------ The data

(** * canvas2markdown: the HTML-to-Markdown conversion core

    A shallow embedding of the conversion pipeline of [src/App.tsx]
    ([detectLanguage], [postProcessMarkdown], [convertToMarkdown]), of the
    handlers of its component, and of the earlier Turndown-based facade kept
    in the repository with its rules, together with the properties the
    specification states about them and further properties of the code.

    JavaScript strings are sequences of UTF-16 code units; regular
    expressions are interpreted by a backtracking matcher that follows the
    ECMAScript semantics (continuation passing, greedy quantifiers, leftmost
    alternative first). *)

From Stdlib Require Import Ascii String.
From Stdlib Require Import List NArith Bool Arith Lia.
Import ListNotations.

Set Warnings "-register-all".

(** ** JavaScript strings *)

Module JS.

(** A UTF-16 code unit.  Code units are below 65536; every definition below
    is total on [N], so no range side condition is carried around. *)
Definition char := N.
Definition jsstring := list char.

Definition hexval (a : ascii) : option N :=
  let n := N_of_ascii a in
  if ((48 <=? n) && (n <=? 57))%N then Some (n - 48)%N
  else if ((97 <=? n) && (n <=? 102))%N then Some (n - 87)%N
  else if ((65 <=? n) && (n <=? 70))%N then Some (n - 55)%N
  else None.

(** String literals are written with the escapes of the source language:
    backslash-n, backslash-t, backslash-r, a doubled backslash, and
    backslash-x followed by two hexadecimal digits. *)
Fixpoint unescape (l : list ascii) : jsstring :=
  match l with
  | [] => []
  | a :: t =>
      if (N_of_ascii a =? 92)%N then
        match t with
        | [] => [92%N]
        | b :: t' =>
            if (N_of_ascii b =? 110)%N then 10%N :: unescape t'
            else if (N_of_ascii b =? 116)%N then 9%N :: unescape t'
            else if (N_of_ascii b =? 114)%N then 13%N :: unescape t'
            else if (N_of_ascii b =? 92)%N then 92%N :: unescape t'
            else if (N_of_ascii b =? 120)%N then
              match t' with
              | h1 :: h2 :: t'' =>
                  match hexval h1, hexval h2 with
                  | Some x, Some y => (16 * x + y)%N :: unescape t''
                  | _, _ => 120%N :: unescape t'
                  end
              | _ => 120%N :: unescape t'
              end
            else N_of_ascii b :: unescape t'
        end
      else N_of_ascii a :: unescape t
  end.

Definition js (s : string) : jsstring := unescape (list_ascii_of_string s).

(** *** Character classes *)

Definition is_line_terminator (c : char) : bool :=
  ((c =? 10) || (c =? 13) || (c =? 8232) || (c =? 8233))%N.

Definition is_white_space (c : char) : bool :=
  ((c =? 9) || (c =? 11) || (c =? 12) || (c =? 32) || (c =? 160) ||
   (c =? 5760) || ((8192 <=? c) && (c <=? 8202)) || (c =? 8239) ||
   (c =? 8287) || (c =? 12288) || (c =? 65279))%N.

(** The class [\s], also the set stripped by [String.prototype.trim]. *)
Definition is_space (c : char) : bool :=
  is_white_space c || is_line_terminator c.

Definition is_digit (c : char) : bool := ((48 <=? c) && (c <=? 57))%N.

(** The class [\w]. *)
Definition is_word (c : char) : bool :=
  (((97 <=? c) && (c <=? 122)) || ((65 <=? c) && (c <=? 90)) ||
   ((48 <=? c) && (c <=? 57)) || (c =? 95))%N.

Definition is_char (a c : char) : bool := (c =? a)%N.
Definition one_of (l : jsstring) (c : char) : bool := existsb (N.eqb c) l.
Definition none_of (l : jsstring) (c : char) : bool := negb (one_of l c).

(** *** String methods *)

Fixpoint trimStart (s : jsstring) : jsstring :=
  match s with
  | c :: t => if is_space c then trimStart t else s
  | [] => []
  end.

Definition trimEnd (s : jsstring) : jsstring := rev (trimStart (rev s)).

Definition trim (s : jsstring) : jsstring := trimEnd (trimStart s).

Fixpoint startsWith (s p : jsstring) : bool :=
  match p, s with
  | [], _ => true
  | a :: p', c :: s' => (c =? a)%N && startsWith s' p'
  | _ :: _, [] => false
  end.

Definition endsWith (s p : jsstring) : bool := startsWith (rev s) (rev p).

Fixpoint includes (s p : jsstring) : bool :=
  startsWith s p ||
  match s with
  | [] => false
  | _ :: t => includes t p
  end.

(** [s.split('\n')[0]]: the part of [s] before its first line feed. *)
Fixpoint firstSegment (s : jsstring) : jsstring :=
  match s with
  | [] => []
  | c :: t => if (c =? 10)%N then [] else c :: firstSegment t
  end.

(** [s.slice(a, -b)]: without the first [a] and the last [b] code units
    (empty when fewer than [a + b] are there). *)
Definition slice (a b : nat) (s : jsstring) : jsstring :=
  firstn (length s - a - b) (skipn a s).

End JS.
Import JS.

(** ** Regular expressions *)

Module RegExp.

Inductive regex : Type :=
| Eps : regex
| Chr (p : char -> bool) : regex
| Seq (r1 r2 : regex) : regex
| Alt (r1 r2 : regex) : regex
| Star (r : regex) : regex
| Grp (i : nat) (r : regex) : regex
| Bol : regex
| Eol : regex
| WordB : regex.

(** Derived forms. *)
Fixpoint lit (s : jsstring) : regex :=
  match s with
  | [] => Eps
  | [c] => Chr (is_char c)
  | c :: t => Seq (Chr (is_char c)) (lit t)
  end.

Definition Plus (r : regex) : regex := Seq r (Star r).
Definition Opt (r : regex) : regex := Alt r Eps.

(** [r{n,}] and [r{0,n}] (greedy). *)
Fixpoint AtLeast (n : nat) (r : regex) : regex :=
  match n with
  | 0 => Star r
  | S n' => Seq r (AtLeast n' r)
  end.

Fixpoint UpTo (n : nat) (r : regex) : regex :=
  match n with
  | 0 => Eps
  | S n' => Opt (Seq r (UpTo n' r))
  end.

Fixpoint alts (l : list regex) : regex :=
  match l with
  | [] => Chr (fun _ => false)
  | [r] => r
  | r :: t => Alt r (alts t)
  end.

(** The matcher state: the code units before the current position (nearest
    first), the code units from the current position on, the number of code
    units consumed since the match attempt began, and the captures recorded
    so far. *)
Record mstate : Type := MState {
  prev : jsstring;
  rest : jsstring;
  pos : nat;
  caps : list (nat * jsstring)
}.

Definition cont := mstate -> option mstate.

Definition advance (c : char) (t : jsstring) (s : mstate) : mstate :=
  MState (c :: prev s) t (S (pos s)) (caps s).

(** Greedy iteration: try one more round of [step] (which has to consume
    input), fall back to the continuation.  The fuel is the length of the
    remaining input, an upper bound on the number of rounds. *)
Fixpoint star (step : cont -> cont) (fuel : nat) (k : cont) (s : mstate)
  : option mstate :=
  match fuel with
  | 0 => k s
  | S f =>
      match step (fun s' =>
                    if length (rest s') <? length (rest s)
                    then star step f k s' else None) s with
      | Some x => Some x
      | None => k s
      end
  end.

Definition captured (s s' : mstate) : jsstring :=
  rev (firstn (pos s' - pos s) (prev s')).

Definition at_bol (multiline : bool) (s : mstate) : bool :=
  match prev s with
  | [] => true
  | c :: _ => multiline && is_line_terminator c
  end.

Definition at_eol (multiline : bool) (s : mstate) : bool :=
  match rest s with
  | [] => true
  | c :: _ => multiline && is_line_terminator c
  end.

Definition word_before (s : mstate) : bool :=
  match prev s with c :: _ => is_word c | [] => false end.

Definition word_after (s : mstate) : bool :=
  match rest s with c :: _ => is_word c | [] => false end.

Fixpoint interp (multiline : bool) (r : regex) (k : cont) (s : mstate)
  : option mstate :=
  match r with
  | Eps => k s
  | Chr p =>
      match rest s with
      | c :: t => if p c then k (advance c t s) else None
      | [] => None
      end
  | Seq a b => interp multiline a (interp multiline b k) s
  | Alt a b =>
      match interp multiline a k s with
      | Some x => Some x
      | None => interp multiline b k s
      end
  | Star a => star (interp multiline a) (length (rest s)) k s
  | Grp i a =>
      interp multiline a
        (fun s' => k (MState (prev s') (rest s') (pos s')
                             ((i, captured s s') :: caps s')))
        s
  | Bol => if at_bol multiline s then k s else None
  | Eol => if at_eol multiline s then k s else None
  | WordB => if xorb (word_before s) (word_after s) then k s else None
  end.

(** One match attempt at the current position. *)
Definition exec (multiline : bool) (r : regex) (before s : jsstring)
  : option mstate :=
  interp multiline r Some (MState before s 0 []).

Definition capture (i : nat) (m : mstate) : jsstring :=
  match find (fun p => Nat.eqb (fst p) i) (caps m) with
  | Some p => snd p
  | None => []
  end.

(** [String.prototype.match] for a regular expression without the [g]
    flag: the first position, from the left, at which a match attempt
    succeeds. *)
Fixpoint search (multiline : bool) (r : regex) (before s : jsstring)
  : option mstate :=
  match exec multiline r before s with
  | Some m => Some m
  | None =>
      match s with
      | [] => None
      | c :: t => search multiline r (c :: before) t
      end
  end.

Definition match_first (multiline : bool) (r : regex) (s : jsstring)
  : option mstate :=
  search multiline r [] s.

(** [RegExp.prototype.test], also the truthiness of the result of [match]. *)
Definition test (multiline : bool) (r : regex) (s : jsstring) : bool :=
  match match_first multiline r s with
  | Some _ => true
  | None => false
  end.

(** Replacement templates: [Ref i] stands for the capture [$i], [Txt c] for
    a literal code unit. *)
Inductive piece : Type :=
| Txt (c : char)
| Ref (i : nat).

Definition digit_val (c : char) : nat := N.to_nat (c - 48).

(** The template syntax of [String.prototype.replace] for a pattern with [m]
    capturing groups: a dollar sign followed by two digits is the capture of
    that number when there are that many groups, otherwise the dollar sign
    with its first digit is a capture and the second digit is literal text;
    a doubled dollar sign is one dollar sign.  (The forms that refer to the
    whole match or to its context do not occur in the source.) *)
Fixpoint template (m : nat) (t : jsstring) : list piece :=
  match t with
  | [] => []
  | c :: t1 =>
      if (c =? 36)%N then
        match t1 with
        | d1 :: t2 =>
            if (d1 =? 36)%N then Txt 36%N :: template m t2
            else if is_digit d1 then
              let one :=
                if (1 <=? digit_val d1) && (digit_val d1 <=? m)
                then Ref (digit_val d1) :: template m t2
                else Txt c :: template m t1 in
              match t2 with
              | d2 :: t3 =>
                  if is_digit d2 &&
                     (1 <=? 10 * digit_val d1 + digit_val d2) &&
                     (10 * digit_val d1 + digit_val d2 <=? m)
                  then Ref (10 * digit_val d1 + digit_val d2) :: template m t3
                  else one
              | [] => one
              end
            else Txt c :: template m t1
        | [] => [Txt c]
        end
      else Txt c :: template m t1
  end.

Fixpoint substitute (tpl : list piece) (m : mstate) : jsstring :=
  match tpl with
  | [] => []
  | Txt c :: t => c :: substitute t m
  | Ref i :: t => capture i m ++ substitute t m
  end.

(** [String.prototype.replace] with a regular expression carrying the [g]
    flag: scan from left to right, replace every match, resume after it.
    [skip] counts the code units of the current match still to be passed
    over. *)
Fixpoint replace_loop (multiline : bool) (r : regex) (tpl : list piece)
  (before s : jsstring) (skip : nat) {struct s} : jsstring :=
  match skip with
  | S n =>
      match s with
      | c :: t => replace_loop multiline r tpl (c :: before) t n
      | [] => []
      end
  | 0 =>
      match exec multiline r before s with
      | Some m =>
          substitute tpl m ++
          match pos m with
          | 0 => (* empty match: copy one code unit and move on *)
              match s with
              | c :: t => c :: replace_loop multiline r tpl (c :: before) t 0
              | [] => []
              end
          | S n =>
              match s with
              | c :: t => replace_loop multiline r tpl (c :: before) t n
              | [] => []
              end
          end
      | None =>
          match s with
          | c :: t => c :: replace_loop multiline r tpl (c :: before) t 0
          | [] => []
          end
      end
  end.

------------
------ The data

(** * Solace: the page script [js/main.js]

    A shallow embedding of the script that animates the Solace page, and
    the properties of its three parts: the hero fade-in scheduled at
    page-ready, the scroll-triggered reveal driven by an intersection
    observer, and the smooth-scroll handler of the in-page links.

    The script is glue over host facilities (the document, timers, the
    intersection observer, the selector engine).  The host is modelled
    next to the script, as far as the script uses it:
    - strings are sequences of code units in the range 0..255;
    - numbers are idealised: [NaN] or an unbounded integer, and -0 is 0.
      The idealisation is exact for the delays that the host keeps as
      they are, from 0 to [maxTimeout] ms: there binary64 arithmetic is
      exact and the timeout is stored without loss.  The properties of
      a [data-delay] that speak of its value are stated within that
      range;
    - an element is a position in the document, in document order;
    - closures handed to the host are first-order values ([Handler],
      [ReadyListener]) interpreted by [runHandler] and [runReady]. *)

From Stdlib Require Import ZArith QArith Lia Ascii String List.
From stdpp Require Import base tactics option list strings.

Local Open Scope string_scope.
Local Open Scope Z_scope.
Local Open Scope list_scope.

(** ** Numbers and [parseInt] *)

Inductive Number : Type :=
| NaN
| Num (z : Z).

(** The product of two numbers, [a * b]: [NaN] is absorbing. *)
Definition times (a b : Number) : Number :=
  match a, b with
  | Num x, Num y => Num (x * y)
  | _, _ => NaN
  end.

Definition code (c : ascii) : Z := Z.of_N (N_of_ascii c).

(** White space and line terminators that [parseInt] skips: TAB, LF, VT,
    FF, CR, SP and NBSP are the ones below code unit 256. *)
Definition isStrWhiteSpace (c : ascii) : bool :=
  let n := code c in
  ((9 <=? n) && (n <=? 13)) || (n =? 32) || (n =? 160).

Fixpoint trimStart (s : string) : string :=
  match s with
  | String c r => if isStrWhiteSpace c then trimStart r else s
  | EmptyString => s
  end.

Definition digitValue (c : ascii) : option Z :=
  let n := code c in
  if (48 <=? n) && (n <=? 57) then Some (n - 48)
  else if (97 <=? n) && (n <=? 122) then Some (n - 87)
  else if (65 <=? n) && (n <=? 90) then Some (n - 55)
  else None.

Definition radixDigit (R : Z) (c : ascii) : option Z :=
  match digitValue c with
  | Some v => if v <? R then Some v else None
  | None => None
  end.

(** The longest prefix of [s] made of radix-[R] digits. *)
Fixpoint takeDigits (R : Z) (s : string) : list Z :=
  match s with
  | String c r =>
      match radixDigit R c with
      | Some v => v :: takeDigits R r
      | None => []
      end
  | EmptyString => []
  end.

------------

_Task brief_.
Could you repeat exactly the lines above from the line with "Definition trim (s" up to and including the line with "Alt (r1 r2 : regex) : regex", and only those?

_Exercise result_.
Definition trim (s : jsstring) : jsstring := trimEnd (trimStart s).

Fixpoint startsWith (s p : jsstring) : bool :=
  match p, s with
  | [], _ => true
  | a :: p', c :: s' => (c =? a)%N && startsWith s' p'
  | _ :: _, [] => false
  end.

Definition endsWith (s p : jsstring) : bool := startsWith (rev s) (rev p).

Fixpoint includes (s p : jsstring) : bool :=
  startsWith s p ||
  match s with
  | [] => false
  | _ :: t => includes t p
  end.

(** [s.split('\n')[0]]: the part of [s] before its first line feed. *)
Fixpoint firstSegment (s : jsstring) : jsstring :=
  match s with
  | [] => []
  | c :: t => if (c =? 10)%N then [] else c :: firstSegment t
  end.

(** [s.slice(a, -b)]: without the first [a] and the last [b] code units
    (empty when fewer than [a + b] are there). *)
Definition slice (a b : nat) (s : jsstring) : jsstring :=
  firstn (length s - a - b) (skipn a s).

End JS.
Import JS.

(** ** Regular expressions *)

Module RegExp.

Inductive regex : Type :=
| Eps : regex
| Chr (p : char -> bool) : regex
| Seq (r1 r2 : regex) : regex
| Alt (r1 r2 : regex) : regex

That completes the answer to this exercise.